After a huge sell-off to start the month of October, the S&P 500 found brief support and traded mostly sideways for about two weeks before the sell-off resumed in late October and early November.
On Oct. 13, ;2008, 10 days after the S&P 500’s first major drop, the index had a 11.6% relief rally. On Tuesday, 11 days after its first big drop, the S&P 500 rallied 9.4%.
In the five days following the big Oct. 13, 2008 rally, Colas said the S&P traded down just 1.8% overall.
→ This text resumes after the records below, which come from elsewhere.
(** The byte [j] of the output map after an icon was plotted. *)
Lemma plotIcon_byte (DrawGlyphs : RGBA -> string -> Point -> option RGBA) (cfg : config)
    (icon : Image) (operator : operatorData) (W H iw ih : Z) (w v : world) (j : nat) (d : Z) :
  callsign operator <> "" ->
  Bounds icon = {| Min := {| X := 0; Y := 0 |}; Max := {| X := iw; Y := ih |} |} ->
  (0 <= iw <= 1000000000)%Z -> (0 <= ih <= 1000000000)%Z ->
  (-1000000000 <= X (pixel operator) <= 1000000000)%Z ->
  (-1000000000 <= Y (pixel operator) <= 1000000000)%Z ->
  (0 <= W <= 1000000000)%Z -> (0 <= H <= 1000000000)%Z ->
  shapedBy {| Min := {| X := 0; Y := 0 |}; Max := {| X := W; Y := H |} |} (outputMap w) ->
  plotIcon DrawGlyphs cfg (Some icon) operator w = Ok v ->
  Pix (outputMap w) !! j = Some d ->
  let sx := (Z.of_nat j mod (4 * W) / 4 - (X (pixel operator) - Z.quot iw 2))%Z in
  let sy := (Z.of_nat j / (4 * W) - (Y (pixel operator) - Z.quot ih 2))%Z in
  Pix (outputMap v) !! j
  = Some (if inRect sx sy (Bounds icon)
          then blend Over d (channel (At icon sx sy) (Z.of_nat j mod 4)) (cA (At icon sx sy))
          else d).
Proof.
  intros Hn Hb Hiw Hih Hpx Hpy HW HH Hs Hplot Hj sx sy.
  rewrite (plotIcon_outputMap DrawGlyphs cfg icon operator w v Hn Hplot).
  rewrite (Draw_byte _ _ _ _ _ j d Hj). f_equal. cbv zeta.
  destruct (shaped_index W H HW HH _ j d Hs Hj) as [HW0 Hrange].
  destruct (byte_coordinates W H (Z.of_nat j) HW0 Hrange) as (Bx & By & Bc & _).
  destruct Hs as (HR & HS & _). rewrite (Dx_b W H HW) in HS. rewrite HR, HS, Hb.
  unfold RectAdd. cbn [X Y Min Max]. rewrite !Z.add_0_l.
  assert (Qx : (0 <= Z.quot iw 2 <= iw)%Z) by (Z.quot_rem_to_equations; lia).
  assert (Qy : (0 <= Z.quot ih 2 <= ih)%Z) by (Z.quot_rem_to_equations; lia).
  rewrite (int_small (X (pixel operator) - Z.quot iw 2)) by lia.
  rewrite (int_small (Y (pixel operator) - Z.quot ih 2)) by lia.
  rewrite !int_small by lia.
  fold sx sy.
  set (x := (Z.of_nat j mod (4 * W) / 4)%Z) in *. set (y := (Z.of_nat j / (4 * W))%Z) in *.
  assert (E1 : inRect x y {| Min := {| X := 0; Y := 0 |}; Max := {| X := W; Y := H |} |} = true).
  { unfold inRect. cbn [X Y Min Max]. repeat (apply andb_true_intro; split); lia. }
  assert (E2 : inRect x y {| Min := {| X := X (pixel operator) - Z.quot iw 2;
                                       Y := Y (pixel operator) - Z.quot ih 2 |};
                             Max := {| X := iw + (X (pixel operator) - Z.quot iw 2);
                                       Y := ih + (Y (pixel operator) - Z.quot ih 2) |} |}
               = inRect sx sy {| Min := {| X := 0; Y := 0 |}; Max := {| X := iw; Y := ih |} |}).
  { unfold inRect. cbn [X Y Min Max]. subst sx sy.
    apply eq_true_iff_eq. rewrite !andb_true_iff, !Z.leb_le, !Z.ltb_lt. lia. }
  rewrite E1, E2, andb_true_r, andb_diag. reflexivity.
Qed.

(** X19: The icon of a known operator is stamped with its top left corner
    half its size up and left of the operator's pixel (the icon has its
    bounds at the origin, the map too; sizes and coordinates are within
    10^9).  No byte of the map outside that rectangle changes; where the
    icon is opaque the map takes the high byte of the icon's color; where
    it is fully transparent the map stays. *)
Theorem icon_is_stamped_around_the_operator
    (DrawGlyphs : RGBA -> string -> Point -> option RGBA) (cfg : config)
    (icon : Image) (operator : operatorData) (W H iw ih : Z) (w v : world) (j : nat) (d : Z) :
  callsign operator <> "" ->
  Bounds icon = {| Min := {| X := 0; Y := 0 |}; Max := {| X := iw; Y := ih |} |} ->
  (0 <= iw <= 1000000000)%Z -> (0 <= ih <= 1000000000)%Z ->
  (-1000000000 <= X (pixel operator) <= 1000000000)%Z ->
  (-1000000000 <= Y (pixel operator) <= 1000000000)%Z ->
  (0 <= W <= 1000000000)%Z -> (0 <= H <= 1000000000)%Z ->
  shapedBy {| Min := {| X := 0; Y := 0 |}; Max := {| X := W; Y := H |} |} (outputMap w) ->
  plotIcon DrawGlyphs cfg (Some icon) operator w = Ok v ->
  Pix (outputMap w) !! j = Some d ->
  let sx := (Z.of_nat j mod (4 * W) / 4 - (X (pixel operator) - Z.quot iw 2))%Z in
  let sy := (Z.of_nat j / (4 * W) - (Y (pixel operator) - Z.quot ih 2))%Z in
  (~ (0 <= sx < iw /\ 0 <= sy < ih)%Z -> Pix (outputMap v) !! j = Some d) /\
  ((0 <= sx < iw /\ 0 <= sy < ih)%Z ->
   validColor (At icon sx sy) -> cA (At icon sx sy) = 65535%Z ->
   Pix (outputMap v) !! j = Some (Z.shiftr (channel (At icon sx sy) (Z.of_nat j mod 4)) 8)) /\
  ((0 <= sx < iw /\ 0 <= sy < ih)%Z ->
   At icon sx sy = {| cR := 0; cG := 0; cB := 0; cA := 0 |} -> (0 <= d < 256)%Z ->
   Pix (outputMap v) !! j = Some d).
Proof.
  intros Hn Hb Hiw Hih Hpx Hpy HW HH Hs Hplot Hj sx sy.
  pose proof (plotIcon_byte DrawGlyphs cfg icon operator W H iw ih w v j d
                Hn Hb Hiw Hih Hpx Hpy HW HH Hs Hplot Hj) as E.
  cbv zeta in E. fold sx sy in E. rewrite E, Hb. clear E.
  assert (Hin : inRect sx sy {| Min := {| X := 0; Y := 0 |}; Max := {| X := iw; Y := ih |} |} = true
                <-> (0 <= sx < iw /\ 0 <= sy < ih)%Z).
  { unfold inRect. cbn [X Y Min Max]. rewrite !andb_true_iff, !Z.leb_le, !Z.ltb_lt. lia. }
  repeat split.
  - intros Hout.
    destruct (inRect sx sy _) eqn:Ei; [|reflexivity]. exfalso. apply Hout, Hin. reflexivity.
  - intros Hi Hv Ha. rewrite (proj2 Hin Hi), Ha. f_equal.
    apply blend_Over_opaque, channel_valid, Hv.
  - intros Hi Hz Hd. rewrite (proj2 Hin Hi), Hz. f_equal.
    rewrite channel_zero. apply blend_Over_transparent, Hd.
Qed.

Lemma icon_is_stamped_around_the_operator_witness :
  exists v,
    plotIcon Sample.blankFont (Sample.settings false "ALL") (Some (Sample.solid 1 1 Sample.red))
      Sample.alfa Sample.blank = Ok v /\
    Pix (outputMap v) !! 40%nat = Some 255%Z /\ Pix (outputMap v) !! 36%nat = Some 0%Z.
Proof.
  destruct (plotIcon Sample.blankFont (Sample.settings false "ALL")
              (Some (Sample.solid 1 1 Sample.red)) Sample.alfa Sample.blank) as [v| |] eqn:E;
    [|vm_compute in E; discriminate|vm_compute in E; discriminate].
  exists v. split; [reflexivity|].
  assert (Hv : forall j,
             Pix (outputMap Sample.blank) !! j = Some 0%Z ->
             let sx := (Z.of_nat j mod (4 * 4) / 4 - (X (pixel Sample.alfa) - Z.quot 1 2))%Z in
             let sy := (Z.of_nat j / (4 * 4) - (Y (pixel Sample.alfa) - Z.quot 1 2))%Z in
             (~ (0 <= sx < 1 /\ 0 <= sy < 1)%Z -> Pix (outputMap v) !! j = Some 0%Z) /\
             ((0 <= sx < 1 /\ 0 <= sy < 1)%Z ->
              validColor (At (Sample.solid 1 1 Sample.red) sx sy) ->
              cA (At (Sample.solid 1 1 Sample.red) sx sy) = 65535%Z ->
              Pix (outputMap v) !! j
              = Some (Z.shiftr (channel (At (Sample.solid 1 1 Sample.red) sx sy)
                                        (Z.of_nat j mod 4)) 8)) /\
             ((0 <= sx < 1 /\ 0 <= sy < 1)%Z ->
              At (Sample.solid 1 1 Sample.red) sx sy = {| cR := 0; cG := 0; cB := 0; cA := 0 |} ->
              (0 <= 0 < 256)%Z ->
              Pix (outputMap v) !! j = Some 0%Z)).
  { intros j Hj.
    apply (icon_is_stamped_around_the_operator Sample.blankFont (Sample.settings false "ALL")
             (Sample.solid 1 1 Sample.red) Sample.alfa 4 4 1 1 Sample.blank v j 0).
    - discriminate.
    - reflexivity.
    - lia.
    - lia.
    - simpl. lia.
    - simpl. lia.
    - lia.
    - lia.
    - vm_compute. auto.
    - exact E.
    - exact Hj. }
  split.
  - destruct (Hv 40%nat eq_refl) as (_ & Hop & _). apply Hop.
    + vm_compute. repeat split; discriminate.
    + vm_compute. repeat split; discriminate.
    + reflexivity.
  - destruct (Hv 36%nat eq_refl) as (Hout & _). apply Hout.
    vm_compute. intros [[H1 _] _]. apply H1. reflexivity.
Defined.

(** ** Where the legend goes *)

Lemma forEach_then {A S : Type} (body : S -> A -> result S) (l1 l2 : list A) (s : S)
    (k : S -> result S) :
  (forall s', k s' = forEach body l2 s') ->
  forEach body l1 s ≫= k = forEach body (l1 ++ l2) s.
Proof.
  intros Hk. rewrite forEach_app.
  destruct (forEach body l1 s) as [s'| |]; [|reflexivity|reflexivity].
  rewrite !bind_Ok. apply Hk.
Qed.

Lemma optional_line (DrawGlyphs : RGBA -> string -> Point -> option RGBA) (cfg : config)
    (b : bool) (s : string) (w : world) :
  (if b then drawLegend DrawGlyphs cfg [s] w else Ok w)
  = drawLegend DrawGlyphs cfg (if b then [s] else []) w.
Proof. destruct b; reflexivity. Qed.

(** [plotLegend] is one call of the closure on the lines of the legend. *)
Lemma plotLegend_drawLegend (DrawGlyphs : RGBA -> string -> Point -> option RGBA) (cfg : config)
    (transmitter : string) (opData : operatorData) (w : world) :
  plotLegend DrawGlyphs cfg transmitter opData w
  = drawLegend DrawGlyphs cfg (legendLines cfg transmitter opData) w.
Proof.
  unfold plotLegend, legendLines. cbv zeta.
  rewrite !neq_sentinel.
  replace (negb (streq (antType opData) ""))
    with (if decide (antType opData = "") then false else true).
  2:{ destruct (decide (antType opData = "")) as [E|N].
      - rewrite E. reflexivity.
      - rewrite (streq_neq _ _ N). reflexivity. }
  transitivity
    (drawLegend DrawGlyphs cfg
       [(if RcvMapFlag cfg then "Receive Map (who can I hear) for "
         else "Transmission Map (who can hear me) for ") +:+ transmitter] w
     ≫= fun w =>
     drawLegend DrawGlyphs cfg ["Frequency: 146.535 MHz Simplex"] w
     ≫= fun w =>
     drawLegend DrawGlyphs cfg
       (if Qeq_dec (xmitPwr opData) (-100) then []
        else ["Transmitter Power: " +:+ Sprintf_f 0 (xmitPwr opData) +:+ " Watts"]) w
     ≫= fun w =>
     drawLegend DrawGlyphs cfg
       (if decide (antType opData = "") then [] else ["Antenna Type: " +:+ antType opData]) w
     ≫= fun w =>
     drawLegend DrawGlyphs cfg
       (if Qeq_dec (antHeight opData) (-100) then []
        else ["Antenna Height: " +:+ Sprintf_f 0 (antHeight opData) +:+ " feet"]) w
     ≫= fun w =>
     drawLegend DrawGlyphs cfg
       (if Qeq_dec (antGain opData) (-100) then []
        else ["Antenna Est. Gain: " +:+ Sprintf_f 1 (antGain opData) +:+ " dBi"]) w).
  - destruct (RcvMapFlag cfg), (Qeq_dec (xmitPwr opData) (-100)), (decide (antType opData = "")),
      (Qeq_dec (antHeight opData) (-100)), (Qeq_dec (antGain opData) (-100)); reflexivity.
  - unfold drawLegend.
    change ([?a; ?b] ++ ?r) with ([a] ++ ([b] ++ r)).
    apply forEach_then. intros w1.
    apply forEach_then. intros w2.
    apply forEach_then. intros w3.
    apply forEach_then. intros w4.
    apply forEach_then. intros w5. reflexivity.
Qed.

Lemma int_int_add (a b : Z) : int (int a + b) = int (a + b).
Proof.
  unfold int, wrap. change (64 - 1)%Z with 63%Z.
  set (h := (2 ^ 63)%Z). set (m := (2 ^ 64)%Z).
  assert (Hm : m <> 0%Z) by (subst m; lia).
  f_equal.
  replace ((a + h) mod m - h + b + h)%Z with ((a + h) mod m + b)%Z by lia.
  rewrite Z.add_mod_idemp_l by exact Hm.
  f_equal. lia.
Qed.

Lemma int_int (a : Z) : int (int a) = int a.
Proof. pose proof (int_int_add a 0) as E. rewrite !Z.add_0_r in E. exact E. Qed.

(** The closure on a list of lines: where each goes and where the cursor
    is left. *)
Lemma drawLegend_points (DrawGlyphs : RGBA -> string -> Point -> option RGBA) (cfg : config)
    (items : list string) (w v : world) :
  int (cursorY w) = cursorY w ->
  drawLegend DrawGlyphs cfg items w = Ok v ->
  drawn v
  = drawn w ++ imap (fun k line =>
                       (line, Pt (cursorX w) (int (cursorY w + Z.of_nat k * lineHeight cfg)))) items /\
  cursorX v = cursorX w /\
  cursorY v = int (cursorY w + Z.of_nat (length items) * lineHeight cfg).
Proof.
  unfold drawLegend. revert w. induction items as [|line items IH]; intros w Hy H.
  - injection H as <-. cbn [imap length]. rewrite app_nil_r, Z.mul_0_l, Z.add_0_r. auto.
  - rewrite forEach_cons in H. apply bind_Ok_inv in H. destruct H as (w1 & H1 & H).
    unfold drawLegendItem in H1. apply bind_Ok_inv in H1. destruct H1 as (u & Hu & H1).
    apply orFatal_Ok in Hu. injection H1 as <-.
    assert (Eu : drawn u = drawn w ++ [(line, Pt (cursorX w) (cursorY w))]
                 /\ cursorX u = cursorX w /\ cursorY u = cursorY w).
    { unfold DrawString in Hu. destruct (DrawGlyphs _ _ _); [|discriminate].
      injection Hu as <-. auto. }
    destruct Eu as (Ed & Ex & Ey).
    apply IH in H.
    2:{ cbn [cursorY setCursor]. apply int_int. }
    destruct H as (Hd & Hx & Hyv).
    cbn [cursorX cursorY drawn setCursor] in Hd, Hx, Hyv. fold (lineHeight cfg) in Hd, Hyv.
    rewrite Ex, Ey, Ed in *. split; [|split].
    + rewrite Hd, <- app_assoc. f_equal. cbn [imap app]. f_equal.
      * rewrite Z.mul_0_l, Z.add_0_r, Hy. reflexivity.
      * apply imap_ext. intros k l _. cbn. f_equal. f_equal.
        rewrite int_int_add. f_equal. lia.
    + exact Hx.
    + rewrite Hyv, int_int_add. f_equal. cbn [length]. lia.
Qed.

(** X20: The legend is set in one column and its lines are evenly
    spaced: with the cursor an [int], line [k] of the lines [plotLegend]
    draws goes to the cursor moved down by [k] line heights (in [int]
    arithmetic), so a line that is left out leaves no gap. *)
Theorem legend_lines_are_evenly_spaced
    (DrawGlyphs : RGBA -> string -> Point -> option RGBA) (cfg : config)
    (transmitter : string) (opData : operatorData) (w v : world) :
  (- 2 ^ 63 <= cursorY w < 2 ^ 63)%Z ->
  plotLegend DrawGlyphs cfg transmitter opData w = Ok v ->
  drawn v
  = drawn w ++ imap (fun k line =>
                       (line, Pt (cursorX w) (int (cursorY w + Z.of_nat k * lineHeight cfg))))
                    (legendLines cfg transmitter opData).
Proof.
  intros Hy H. rewrite plotLegend_drawLegend in H.
  apply drawLegend_points in H; [apply H | apply int_small, Hy].
Qed.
Unfortunately, the market sell-off resumed at that point.
“Remember that 2008 didn’t bottom for 38 trading sessions after the first outsized drop on September 29th . Overlay that on to the 2020 calendar and the low will come on April 30th,” Colas said.
For investors with at least a one-year investment horizon and high risk tolerance, Colas is recommending buying at the close on each day the S&P 500 drops at least 5% in a single trading session.
The SPDR S&P 500 ETF (NYSE: SPY) has rallied 10.4% overall since Monday’s close, and the U.S. is still nowhere near the end of the COVID-19 outbreak. However, a massive $2 trillion stimulus package and comments from President Donald Trump that he wants to get the U.S. economy “rarin’ to go by Easter” have some investors contemplating a light at the end of the tunnel for the first time.